Sustainability goes hand-in-hand with the mission of any organization aiming to make the world a better place. Indeed, many nonprofits have taken a leadership role in promoting green practices within their operations. If you feel your organization has lagged a bit, don’t fret. Green practices are often simple and relatively inexpensive to adopt.
Consume less energyWhen your organization purchases office equipment, choose systems with the Energy Star label. This is a program run by the federal Environmental Protection Agency to designate the most energy-efficient appliances, office equipment and other systems.
Even simpler, have your organization install compact fluorescent lightbulbs (CFLs), which consume 66 percent less energy and last 13 times longer than standard incandescent bulbs. LED lighting is even more energy-efficient and long-lasting, but it may be too expensive for organizations with tight budgets.
Adopt better ways to travel
Your organization can help employees to help save the planet — not to mention avoiding traffic woes — by taking mass transit.
One way to do that is via Transitcheck, a service that first began in large metropolitan areas such as New York and Washington but is now available in cities nationwide. It uses the same principle as a flexible spending account: employees pay commuting costs with pretax dollars, which saves money and creates an incentive for people to use mass transit.
Go a step further and install a bike rack outside your office building to encourage employees to use a form of commuting that’s both environmentally friendly and healthy. Business travel can also be done in a greener fashion. The proliferation of teleconferencing tools has dramatically reduced the need for many face-to-face business meetings. When you must travel, you can purchase carbon offsets through a variety of organizations designed for this purpose. Adding charging stations in your parking lot will encourage workers to invest in electric vehicles.

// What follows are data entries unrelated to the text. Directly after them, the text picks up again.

(** * chord-id: chord detection, MIDI note registry and audio voice manager

    A shallow embedding of the chord-recognition pipeline of the
    application: [utils/chordDetection.ts], [audio/instruments.ts],
    [hooks/useMidi.ts] and [hooks/useAudio.ts].

    - JavaScript numbers that carry MIDI note numbers are integers ([Z]);
      velocities and volumes are rationals ([Q]), exact where the source
      computes in floating point.
    - The [tonal] library (note naming and chord matching) is external to
      the repository: it is an interface, [Tonal], over which the detection
      code is parametric.
    - The hook [useAudio] is a state machine: synchronous calls are single
      steps, every [await] splits a call into a step that suspends a task
      and a later step that settles it. Calls made on the audio backends
      (Tone.js synthesizers, smplr samplers) are recorded in a call log. *)

From Stdlib Require Import ZArith QArith Qround Qminmax String Ascii List Lia Bool.
From stdpp Require Import gmap strings list sorting.
Import ListNotations.

Close Scope Q_scope.
Open Scope Z_scope.
Open Scope string_scope.

(** ** JavaScript string and collection helpers *)

Module Js.

(** [a || b] on strings: the empty string is falsy. *)
Definition truthy (s : string) : bool := negb (String.eqb s "").

Definition or_else (a b : string) : string := if truthy a then a else b.

(** [a || b] where [a] may be [null]. *)
Definition or_else_null (a : option string) (b : string) : string :=
  match a with
  | Some s => or_else s b
  | None => b
  end.

(** [String.prototype.toLowerCase], on ASCII letters. *)
Definition lower_ascii (c : ascii) : ascii :=
  let n := nat_of_ascii c in
  if ((65 <=? n) && (n <=? 90))%nat then ascii_of_nat (n + 32) else c.

Fixpoint toLowerCase (s : string) : string :=
  match s with
  | EmptyString => EmptyString
  | String c r => String (lower_ascii c) (toLowerCase r)
  end.

(** [t.includes(sub)]: [sub] occurs in [t] as a contiguous substring. *)
Fixpoint includes (t sub : string) : bool :=
  String.prefix sub t ||
  match t with
  | EmptyString => false
  | String _ r => includes r sub
  end.

(** [Set.prototype.add] on a set kept in insertion order: adding a member
    changes nothing, a new element goes last. *)
Definition set_add (x : Z) (s : list Z) : list Z :=
  if bool_decide (x ∈ s) then s else s ++ [x].

(** [Set.prototype.delete]. *)
Definition set_delete (x : Z) (s : list Z) : list Z :=
  List.filter (fun y => negb (Z.eqb y x)) s.

(** [new Set(array)], read back with [Array.from]: first occurrences, in
    order. *)
Definition set_of_list (l : list Z) : list Z :=
  fold_left (fun acc x => set_add x acc) l [].

(** [array.sort((a, b) => a - b)]. *)
Definition sort_ascending (l : list Z) : list Z := merge_sort Z.le l.

End Js.

(** ** utils/chordDetection.ts *)

(** What the code reads of the object returned by tonal's [Chord.get]. *)
Record ChordInfo := {
  ci_empty : bool;
  ci_tonic : option string;
  ci_type : string;
  ci_quality : string
}.

(** The part of tonal used by the detection code. [Note.fromMidi] and
    [Note.pitchClass] answer the empty string when they have no name to
    give. *)
Class Tonal := {
  Note_fromMidi : Z -> string;
  Note_pitchClass : string -> string;
  Chord_detect : list string -> list string;
  Chord_get : string -> ChordInfo
}.

Module ChordDetection.
Import Js.

Inductive Quality := major | minor | diminished | augmented | dominant | other.

Record DetectedChord := {
  name : string;
  symbol : string;
  root : string;
  type : string;
  notes : list string;
  quality : Quality
}.

Definition getChordQuality (type : string) : Quality :=
  let t := toLowerCase type in
  if includes t "maj" || String.eqb t "M" || String.eqb t "" then major
  else if includes t "min" || String.eqb t "m" then minor
  else if includes t "dim" then diminished
  else if includes t "aug" then augmented
  else if includes t "dom" || includes t "7" then dominant
  else other.

Definition midiToPitchClass (midi : Z) : Z := Z.rem midi 12.

Definition getPitchClasses (midiNotes : list Z) : list Z :=
  sort_ascending (set_of_list (map midiToPitchClass midiNotes)).

Section WithTonal.
Context {T : Tonal}.

Definition midiToNote (midi : Z) : string := or_else (Note_fromMidi midi) "".

(** The names handed to the matcher at the first attempt. *)
Definition noteNamesOf (notes : list Z) : list string :=
  List.filter truthy (map midiToNote notes).

(** The names handed to the matcher at the second attempt. *)
Definition pitchClassNotesOf (notes : list Z) : list string :=
  map (fun pc => Note_pitchClass (or_else (midiToNote pc) "C")) (getPitchClasses notes).

(** [detectChord]; the argument is [Array.from(activeNotes)]. *)
Definition detectChord (activeNotes : list Z) : option DetectedChord :=
  let notes := activeNotes in
  if (length notes <? 2)%nat then None else
  let noteNames := noteNamesOf notes in
  if (length noteNames <? 2)%nat then None else
  let sortedNotes := sort_ascending notes in
  let bassNote := midiToNote (hd 0 sortedNotes) in
  match Chord_detect noteNames with
  | chordName :: _ =>
      let chordInfo := Chord_get chordName in
      if ci_empty chordInfo then None else
      let quality := getChordQuality (or_else (ci_quality chordInfo) (ci_type chordInfo)) in
      Some {| name := chordName;
              symbol := chordName;
              root := or_else_null (ci_tonic chordInfo) bassNote;
              type := ci_type chordInfo;
              notes := map (fun n => or_else (Note_pitchClass n) n) noteNames;
              quality := quality |}
  | [] =>
      let pitchClassNotes := pitchClassNotesOf notes in
      match Chord_detect pitchClassNotes with
      | chordName :: _ =>
          let chordInfo := Chord_get chordName in
          if negb (ci_empty chordInfo) then
            let quality := getChordQuality (or_else (ci_quality chordInfo) (ci_type chordInfo)) in
            Some {| name := chordName;
                    symbol := chordName;
                    root := or_else_null (ci_tonic chordInfo) "";
                    type := ci_type chordInfo;
                    notes := map (fun n => or_else (Note_pitchClass n) n) noteNames;
                    quality := quality |}
          else None
      | [] => None
      end
  end.
(** C9: in every iteration, each boundary costate is divided by its own
    norm, the quotient is stored in the last slot of the backward
    trajectory, and every earlier slot [n] holds the result of one call of
    the propagator, with [backwards=True], on the state of slot [n+1], the
    Hamiltonian and the dissipation operators of the adjoint objective with
    the values of the current guess pulses for interval [n] plugged in
    ([plugged_in]), and the time step [tlist[n+1] - tlist[n]]. *)
Theorem backward_propagation_normalized_and_backwards
    pulses_mapping options_list info_hook st k w st' w' :
  iteration pulses_mapping options_list info_hook st k w = Ok (st', w') ->
  exists bws,
    backward_states st' = Some bws /\
    length bws = length objectives /\
    forall i bw, bws !! i = Some bw ->
      exists chi adj mapping,
        chi_constructor (fw_states_T st) objectives
          (Result.tau_vals (result st)) !! i = Some chi /\
        (adjoint <$> objectives) !! i = Some adj /\
        pulses_mapping !! i = Some mapping /\
        length bw = length tlist /\
        bw !! (length tlist - 1)
          = Some (Some (state_div chi (state_norm chi))) /\
        forall n, n + 1 < length tlist ->
          exists s ham c_ops dt,
            plugged_in adj (guess_pulses st) mapping tlist n w ham c_ops
              dt /\
            bw !! (n + 1) = Some (Some s) /\
            bw !! n = Some (Some (propagator ham s dt c_ops true)).
Proof.
  intros E. apply krotov_iteration_body_inv in E.
  destruct E as (bws & fs0 & gitems & o & w_b & delta & fs & fws & w_c & Ebw
                 & _ & _ & _ & _ & _ & _ & _ & Hbws & _).
  exists bws. split; [exact Hbws|].
  apply mapM_reads_inv in Ebw;
    [|intros i; apply reads_backward_propagation].
  destruct Ebw as [_ Hall]. split.
  - apply Forall2_length in Hall. rewrite length_seq in Hall. congruence.
  - intros i bw Hi.
    destruct (Forall2_lookup_r _ _ _ _ _ Hall Hi) as (i' & Hi' & Ebw).
    apply lookup_seq in Hi'. destruct Hi' as [-> _]. simpl in Ebw.
    apply backward_propagation_inv in Ebw.
    destruct Ebw as (chi_i & adj & mapping & Hchi & Hadj & Hmap & Hlen
                     & Hlast & Hrec).
    unfold normalized_chi, boundary_norms, boundary_chi in Hchi.
    apply lookup_zip_with_Some in Hchi.
    destruct Hchi as (chi & nrm & -> & Hchi & Hnrm).
    rewrite list_lookup_fmap, Hchi in Hnrm. inversion Hnrm; subst nrm.
    exists chi, adj, mapping. splits; try assumption.
    intros n Hn. destruct (Hrec n Hn) as (s & Hm & c_ops & dt & Hop & Hs).
    exists s, Hm, c_ops, dt. split; [|exact Hs].
    eapply (operators_at_Ok _ _ _ _ _ _ _ _ _ w).
    eapply reads_same_heap; [apply reads_operators_at| |exact Hop].
    split; reflexivity.
Qed.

A recent study by a professor at the University of Michigan found nonprofit groups to be leading the way in the design, construction and/or retrofitting of environmentally friendly buildings. Even more promising, such groups are collaborating on these design projects, enabling multiple nonprofits to share the benefits of one cost-effective office design and even to share resources such as information technology networks. A significant number of such projects make use of buildings designated as historic.
“After years of relatively few known new co-locations, we have seen a surge since the mid-1990s reflected in our sample,” noted Diane Kaplan Vinokur, a professor of social work at the university and the head of the Under One Roof Project, a research initiative on the development processes, management systems, shared services and impacts of multi-tenant nonprofit centers.
Construct green facilities
The U.S. Green Building Council is charged with the voluntary Leadership in Energy and Environmental Design (LEED) certification. LEED certification entails the implementation of certain green-building practices, many of which are well within the budgetary reach of nonprofit organizations. For instance, it costs little to add three-stream recycling (separating paper, metal and plastic for reuse) during the construction of a new building.
Other popular green-building practices:
- Occupancy sensors working in tandem with overhead lighting.
- Windows that open and close.
- Paint, carpets, adhesives and sealants with low levels of volatile organic compounds.
- Furnishings, flooring and ceilings made with recycled materials.
Perhaps the most cost-intensive investment would be the installation of a high-efficiency heating, ventilating and air-conditioning system. Such a system, however, will probably yield a significant energy cost savings over time.
Get smart about waste
The EPA runs a free service called WasteWise to help managers get a better handle on just how much the operations waste. Even better, WasteWise will produce a report outlining ways your organization can reduce your office’s environmental waste. Then, WasteWise will help you track how well you’re doing at waste reduction.